XIII
OUS venez de vous marier, mon ami, et les joies du foyer vous enlèvent momentanément aux distractions quotidiennes que vous procurait le goût militant de la bibliophilie, mais sans vous y faire renoncer entièrement. Je suis heureux de vous voir agir ainsi, et votre conduite, qui continuera d'être la même, j'en suis persuadé, me servira de preuve contre les détracteurs de notre goût des beaux et bons livres. Bien des gens, en effet,—des femmes surtout, est-ce pour cause?—prétendent que notre intelligente manie du bouquin, comme elles disent, possède une influence pernicieuse sur les relations matrimoniales. Comme les femmes, avec leur grâce adorable, se contentent ici de rester hypocritement dans les généralités, il est peut-être bon de tâcher de surprendre le fond de leur pensée, ne leur en déplaise.

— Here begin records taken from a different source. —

Record Property := mkProperty {
  prop_name : string;
  prop_wrapped : JSONTypeHelper;
  prop_required : bool;
  prop_default : option pyval;
  prop_allowed_values : option (list string);
  prop_description : string
}.

(** The one-character string holding the double-quote character (code 34),
    the default of [quote_character]. *)
Definition double_quote : string := String "034"%char EmptyString.

(** [os.getenv(name)] against the process environment: a string, or [None]
    (no default) when the variable is unset. *)
Definition getenv (environ : gmap string string) (name : string) : option pyval :=
  VStr <$> environ !! name.

Definition config_properties (environ : gmap string string) : list Property := [
  mkProperty "stream_name" StringType false (Some (VStr "file")) None
    "The name of the stream that is output by the tap.";
  mkProperty "protocol" StringType true None (Some ["file"; "s3"])
    "The protocol to use to retrieve data. One of `file` or `s3`.";
  mkProperty "filepath" StringType true None None
    ("The path to obtain files from. Example: `/foo/bar`. Or, for "
     +:+ "`protocol==s3`, use `s3-bucket-name` instead.");
  mkProperty "file_regex" RegexType false None None
    "A regex pattern to only include certain files. Example: `.*\.csv`.";
  mkProperty "file_type" RegexType false (Some (VStr "delimited")) None
    ("Can be any of `delimited`, `jsonl`, or `avro`. Indicates the type of "
     +:+ "file to sync, where `delimited` is for CSV/TSV files and similar. "
     +:+ "Note that *all* files will be read as that type, regardless of file "
     +:+ "extension. To only read from files with a matching file extension, "
     +:+ "appropriately configure `file_regex`.");
  mkProperty "compression" StringType false (Some (VStr "detect"))
    (Some ["none"; "zip"; "bz2"; "gzip"; "lzma"; "xz"; "detect"])
    ("The encoding to use to decompress data. One of `zip`, `bz2`, `gzip`, "
     +:+ "`lzma`, `xz`, `none`, or `detect`. If set to `none` or any encoding, "
     +:+ "that setting will be applied to *all* files, regardless of file "
     +:+ "extension. If set to `detect`, encodings will be applied based on "
     +:+ "file extension.");
  mkProperty "delimiter" StringType false (Some (VStr "detect")) None
    ("The character used to separate records in a delimited file. Can be "
     +:+ "any character or the special value `detect`. If a character is "
     +:+ "provided, all delimited files will use that value. `detect` will use "
     +:+ "`,` for `.csv` files, `\t` for `.tsv` files, and fail if other file "
     +:+ "types are present.");
  mkProperty "quote_character" StringType false (Some (VStr double_quote)) None
    ("The character used to indicate when a record in a CSV contains a "
     +:+ "delimiter character.");
  mkProperty "jsonl_sampling_strategy" StringType false (Some (VStr "first"))
    (Some ["first"; "all"])
    ("The strategy determining how to read the keys in a JSONL file. Must "
     +:+ "be one of `first` or `all`. Currently, only `first` is supported, "
     +:+ "which will assume that the first record in a file is representative "
     +:+ "of all keys.");
  mkProperty "jsonl_type_coercion_strategy" StringType false (Some (VStr "any"))
    (Some ["any"; "string"; "blob"])
    ("The strategy determining how to construct the schema for JSONL files "
     +:+ "when the types represented are ambiguous. Must be one of `any`, "
     +:+ "`string`, or `blob`. `any` will provide a generic schema for all "
     +:+ "keys, allowing them to be any valid JSON type. `string` will require "
     +:+ "all keys to be strings and will convert other values accordingly. "
     +:+ "`blob` will deliver each JSONL row as a JSON object with no internal "
     +:+ "schema. Currently, only `any` and `string` are supported.");
  mkProperty "s3_anonymous_connection" BooleanType false (Some (VBool false)) None
    ("Whether to use an anonymous S3 connection, without any credentials. "
     +:+ "Ignored if `protocol!=s3`.");
  mkProperty "AWS_ACCESS_KEY_ID" StringType false
    (getenv environ "AWS_ACCESS_KEY_ID") None
    ("The access key to use when authenticating to S3. Ignored if "
     +:+ "`protocol!=s3` or `s3_anonymous_connection=True`. Defaults to the "
     +:+ "value of the environment variable of the same name.");
  mkProperty "AWS_SECRET_ACCESS_KEY" StringType false
    (getenv environ "AWS_SECRET_ACCESS_KEY") None
    ("The access key secret to use when authenticating to S3. Ignored if "
     +:+ "`protocol!=s3` or `s3_anonymous_connection=True`. Defaults to the "
     +:+ "value of the environment variable of the same name.");
  mkProperty "caching_strategy" StringType false (Some (VStr "once"))
    (Some ["none"; "once"; "persistent"])
    ("*DEVELOPERS ONLY* The caching method to use when `protocol!=file`. "
     +:+ "One of `none`, `once`, or `persistent`. `none` does not use caching "
     +:+ "at all. `once` (the default) will cache all files for the duration of "
     +:+ "the tap's invocation, then discard them upon completion. `peristent` "
     +:+ "will allow caches to persist between invocations of the tap, storing "
     +:+ "them in your OS's temp directory. It is recommended that you do not "
     +:+ "modify this setting.")
].

(** *** [PropertiesList.to_dict()]: the JSON Schema of the configuration

    The schema object lists the sub-schema of every property and the names
    of the required ones. A property that is not required also admits
    [null]; [default] and [enum] are present when the property gives a
    default or allowed values. *)

Record PropertySchema := mkPropertySchema {
  ps_type : JSONTypeHelper;
  ps_nullable : bool;
  ps_default : option pyval;
  ps_enum : option (list string);
  ps_description : string
}.

Record ObjectSchema := mkObjectSchema {
  properties : list (string * PropertySchema);
  required : list string
}.

Definition property_to_dict (p : Property) : string * PropertySchema :=
  (prop_name p,
   mkPropertySchema (prop_wrapped p) (negb (prop_required p))
     (prop_default p) (prop_allowed_values p) (prop_description p)).

Definition to_dict (ps : list Property) : ObjectSchema :=
  mkObjectSchema
    (property_to_dict <$> ps)
    (prop_name <$> filter (λ p, prop_required p = true) ps).

Definition config_jsonschema (environ : gmap string string) : ObjectSchema :=
  to_dict (config_properties environ).

(** The sub-schema of a property, by name (first declaration wins). *)
Fixpoint assoc {A} (k : string) (l : list (string * A)) : option A :=
  match l with
  | [] => None
  | (k', a) :: l' => if decide (k = k') then Some a else assoc k l'
  end.

Definition schema_default (sch : ObjectSchema) (k : string) : option pyval :=
  assoc k (properties sch) ≫= ps_default.

Definition schema_enum (sch : ObjectSchema) (k : string) : option (list string) :=
  assoc k (properties sch) ≫= ps_enum.

(** *** How the SDK's plugin base class treats the configuration

    [Tap.__init__] belongs to the SDK, not to this repository. What the tap
    relies on (the test suite builds the tap from a configuration that gives
    [protocol] and [filepath] alone, and [discover_streams] then reads
    [stream_name] and [file_type]) is that the declared defaults are filled
    in for absent keys and that the result is validated against the schema:
    [required], [type] and [enum]. Whether the [regex] format annotation of
    [th.RegexType] is asserted depends on the validator's format checker,
    which is a parameter here. *)

Definition schema_defaults (sch : ObjectSchema) : gmap string pyval :=
  list_to_map (omap (λ kp, pair kp.1 <$> ps_default kp.2) (properties sch)).

Definition apply_defaults (sch : ObjectSchema) (cfg : gmap string pyval)
  : gmap string pyval :=
  cfg ∪ schema_defaults sch.

Definition type_accepts (regex_ok : string → bool)
    (t : JSONTypeHelper) (nullable : bool) (v : pyval) : bool :=
  match v, t with
  | VStr _, StringType => true
  | VStr s, RegexType => regex_ok s
  | VBool _, BooleanType => true
  | VNone, _ => nullable
  | _, _ => false
  end.

Definition enum_accepts (enum : option (list string)) (v : pyval) : bool :=
  match enum with
  | None => true
  | Some allowed => py_in_strs v allowed
  end.

Definition property_accepts (regex_ok : string → bool)
    (ps : PropertySchema) (v : pyval) : bool :=
  type_accepts regex_ok (ps_type ps) (ps_nullable ps) v
  && enum_accepts (ps_enum ps) v.

Definition validate (regex_ok : string → bool)
    (sch : ObjectSchema) (cfg : gmap string pyval) : bool :=
  forallb (λ k, bool_decide (is_Some (cfg !! k))) (required sch)
  && forallb (λ kp, match cfg !! kp.1 with
                    | Some v => property_accepts regex_ok kp.2 v
                    | None => true
                    end) (properties sch).

(** ** The tap *)

Record TapFile := mkTapFile {
  config : gmap string pyval
}.

(** The configuration part of building the tap, done by the SDK's plugin
    base class: defaults, then validation. *)
Definition PluginBase_init (regex_ok : string → bool)
    (environ : gmap string string) (user_config : gmap string pyval)
  : exn + TapFile :=
  let cfg := apply_defaults (config_jsonschema environ) user_config in
  if validate regex_ok (config_jsonschema environ) cfg
  then inr (mkTapFile cfg)
  else inl ConfigValidationError.

(** The stream classes of [tap_file.streams], which [tap.py] imports: the
    type of stream objects, the object each of the two constructors
    [discover_streams] calls (with the tap and the keyword argument
    [name]) builds from a usable name, and the [name] attribute of a
    stream object. *)

Class Streams := {
  FileStream : Type;
  DelimitedStream : TapFile → pyval → FileStream;
  JSONLStream : TapFile → pyval → FileStream;
  stream_name : FileStream → pyval
}.

Definition class_name (cls : StreamClass) : string :=
  match cls with
  | DelimitedStreamCls => "DelimitedStream"
  | JSONLStreamCls => "JSONLStream"
  end.

(** What reading [self.name] raises on a stream object that was given no
    usable name. *)
Definition missing_name_error (cls : StreamClass) : exn :=
  AttributeError ("'" +:+ class_name cls +:+ "' object has no attribute 'name'").

(** A constructor call, recorded. The stream classes inherit the SDK's
    [Stream.__init__], which keeps the argument only when it is truthy
    ([if name: self.name = name]) and then reads [self.name]: with [None]
    or the empty string for [name] the attribute was never set and the
    call raises; otherwise it returns the object. *)
Definition instantiate `{Streams} (cls : StreamClass)
    (ctor : TapFile → pyval → FileStream) (tap : TapFile) (name : pyval)
  : Run FileStream :=
  mkRun [mkInstantiation cls name]
    (if py_truthy name then inr (ctor tap name)
     else inl (missing_name_error cls)).

Definition discover_streams `{Streams} (self : TapFile) : Run (list FileStream) :=
  name ← getitem (config self) "stream_name";
  file_type ← getitem (config self) "file_type";
  if py_eq_str file_type "delimited" then
    s ← instantiate DelimitedStreamCls DelimitedStream self name;
    mret [s]
  else if py_eq_str file_type "jsonl" then
    s ← instantiate JSONLStreamCls JSONLStream self name;
    mret [s]
  else if py_eq_str file_type "avro" then
    raises (NotImplementedError "avro has not yet been implemented.")
  else if py_in_strs file_type ["csv"; "tsv"] then
    raises (ValueError (py_str file_type
              +:+ " is not a valid 'file_type'. Did you mean 'delimited'?"))
  else
    raises (ValueError (py_str file_type +:+ " is not a valid 'file_type'.")).

(** [TapFile(config=..., setup_mapper=...)]: the SDK's [Tap.__init__]
    handles the configuration and then, unless [setup_mapper] is [False]
    (it is [True] by default, as in the test suite), sets up the stream
    mapper from the catalog, which runs [discover_streams]; an exception
    raised there leaves no tap. *)
Definition TapFile_init `{Streams} (regex_ok : string → bool)
    (environ : gmap string string) (setup_mapper : bool)
    (user_config : gmap string pyval) : exn + TapFile :=
  match PluginBase_init regex_ok environ user_config with
  | inl e => inl e
  | inr tap =>
      if setup_mapper then
        match outcome (discover_streams tap) with
        | inl e => inl e
        | inr _ => inr tap
        end
      else inr tap
  end.

(** Stream objects as plain records of what the constructor was given: the
    instance used to run [discover_streams] on concrete configurations. *)
Record StreamObject := mkStreamObject {
  so_class : StreamClass;
  so_tap : TapFile;
  so_name : pyval
}.

Definition record_streams : Streams := {|
  FileStream := StreamObject;
  DelimitedStream := mkStreamObject DelimitedStreamCls;
  JSONLStream := mkStreamObject JSONLStreamCls;
  stream_name := so_name
|}.

(** [SAMPLE_CONFIG] of [tests/test_core.py]: the configuration the test
    suite builds the tap from. *)
Definition SAMPLE_CONFIG : gmap string pyval :=
  {[ "protocol" := VStr "s3"; "filepath" := VStr "tap-file-taptesting" ]}.

(** The tap built from [SAMPLE_CONFIG] with one more setting, in an empty
    process environment. *)
Definition sample_tap (key : string) (value : pyval) : TapFile :=
  mkTapFile (apply_defaults (config_jsonschema ∅) (<[key := value]> SAMPLE_CONFIG)).

(** * The file-ingestion pipeline

    [tap.py] delegates everything past stream discovery to
    [tap_file.streams], which is not part of the embedded sources. The
    definitions of this module follow the written specification of that
    pipeline, component by component. *)

Module Ingest.

(** Modelled from the spec: the error taxonomy of the pipeline (the modules
    raising them are missing). [NotImplemented], the signal of the
    [NotImplementedError] class, and [InvalidOption] are the configuration
    errors. *)
Inductive Failure :=
| NotImplemented
| InvalidOption
| NotFoundError
| AccessError
| TransientError
| DecompressionError
| AmbiguousArchiveError
| RowShapeError (file : string) (line : nat)
| MalformedRecordError (file : string) (line : nat)
| UnsupportedDelimiterError.

Definition is_configuration_error (f : Failure) : bool :=
  match f with
  | NotImplemented | InvalidOption => true
  | _ => false
  end.

Definition result (A : Type) : Type := Failure + A.

#[global] Instance result_ret : MRet result := λ A x, inr x.
#[global] Instance result_bind : MBind result := λ A B k m,
  match m with
  | inl f => inl f
  | inr a => k a
  end.

(** ** File names *)

(** Modelled from the spec: the filename extension that detection inspects
    (the detecting code is missing): the part of the name from its last dot
    on, empty when the name has no dot. *)
Fixpoint extension (filename : string) : string :=
  match filename with
  | EmptyString => EmptyString
  | String c rest =>
      match extension rest with
      | EmptyString => if Ascii.eqb c "." then filename else EmptyString
      | ext => ext
      end
  end.

(** [filename] ends in [suffix]. *)
Definition ends_in (filename suffix : string) : Prop :=
  ∃ stem, filename = stem +:+ suffix.

(** ** CompressionResolver *)

Inductive StreamCodec := Bz2 | Gzip | Lzma | Xz.

Inductive Codec :=
| Zip
| Stream (c : StreamCodec).

#[global] Instance StreamCodec_eq_dec : EqDecision StreamCodec.
Proof. solve_decision. Defined.
#[global] Instance Codec_eq_dec : EqDecision Codec.
Proof. solve_decision. Defined.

Permettez-moi de leur consacrer aujourd'hui cette lettre.
Votre charmante compagne vous a approuvé dans vos goûts et vos idées; j'ai donc plutôt l'espoir de l'avoir pour alliée que la crainte d'être forcé de lutter contre elle comme ennemie, ce qui me causerait un véritable chagrin.
Or donc, Mesdames, vous croyez (je vous ai devinées) que l'amour des livres vous enlève un petit coin du cœur de vos maris, et vous vous insurgez contre cette horrible passion. Nous ne voulons certes pas vous reprocher un tel sentiment, qui ne peut que nous flatter et nous faire croire à la force de votre tendresse pour nous; tendresse qui ne peut souffrir de rivalité, même chez les objets inanimés. Nous aimons les livres, donc, supposez-vous, nous devons moins aimer notre femme. Je commence à croire que vous jouez un peu sur les mots, et que le mot amour, introduit dans le vocable que nous employons pour désigner notre goût à l'égard de malheureux petits volumes, vous semble profané. En cela je suis de votre avis et je ne puis me pardonner d'employer moi-même ce mot dans une pareille acception. Hélas! il est pourtant bien autrement profané dans beaucoup d'autres cas! Ne dit-on pas: l'amour de la chasse, l'amour des chevaux, l'amour du jeu, l'amour du vin, etc... Il est vrai qu'on dit aussi: l'amour de l'art, l'amour de la patrie, ce qui est mieux.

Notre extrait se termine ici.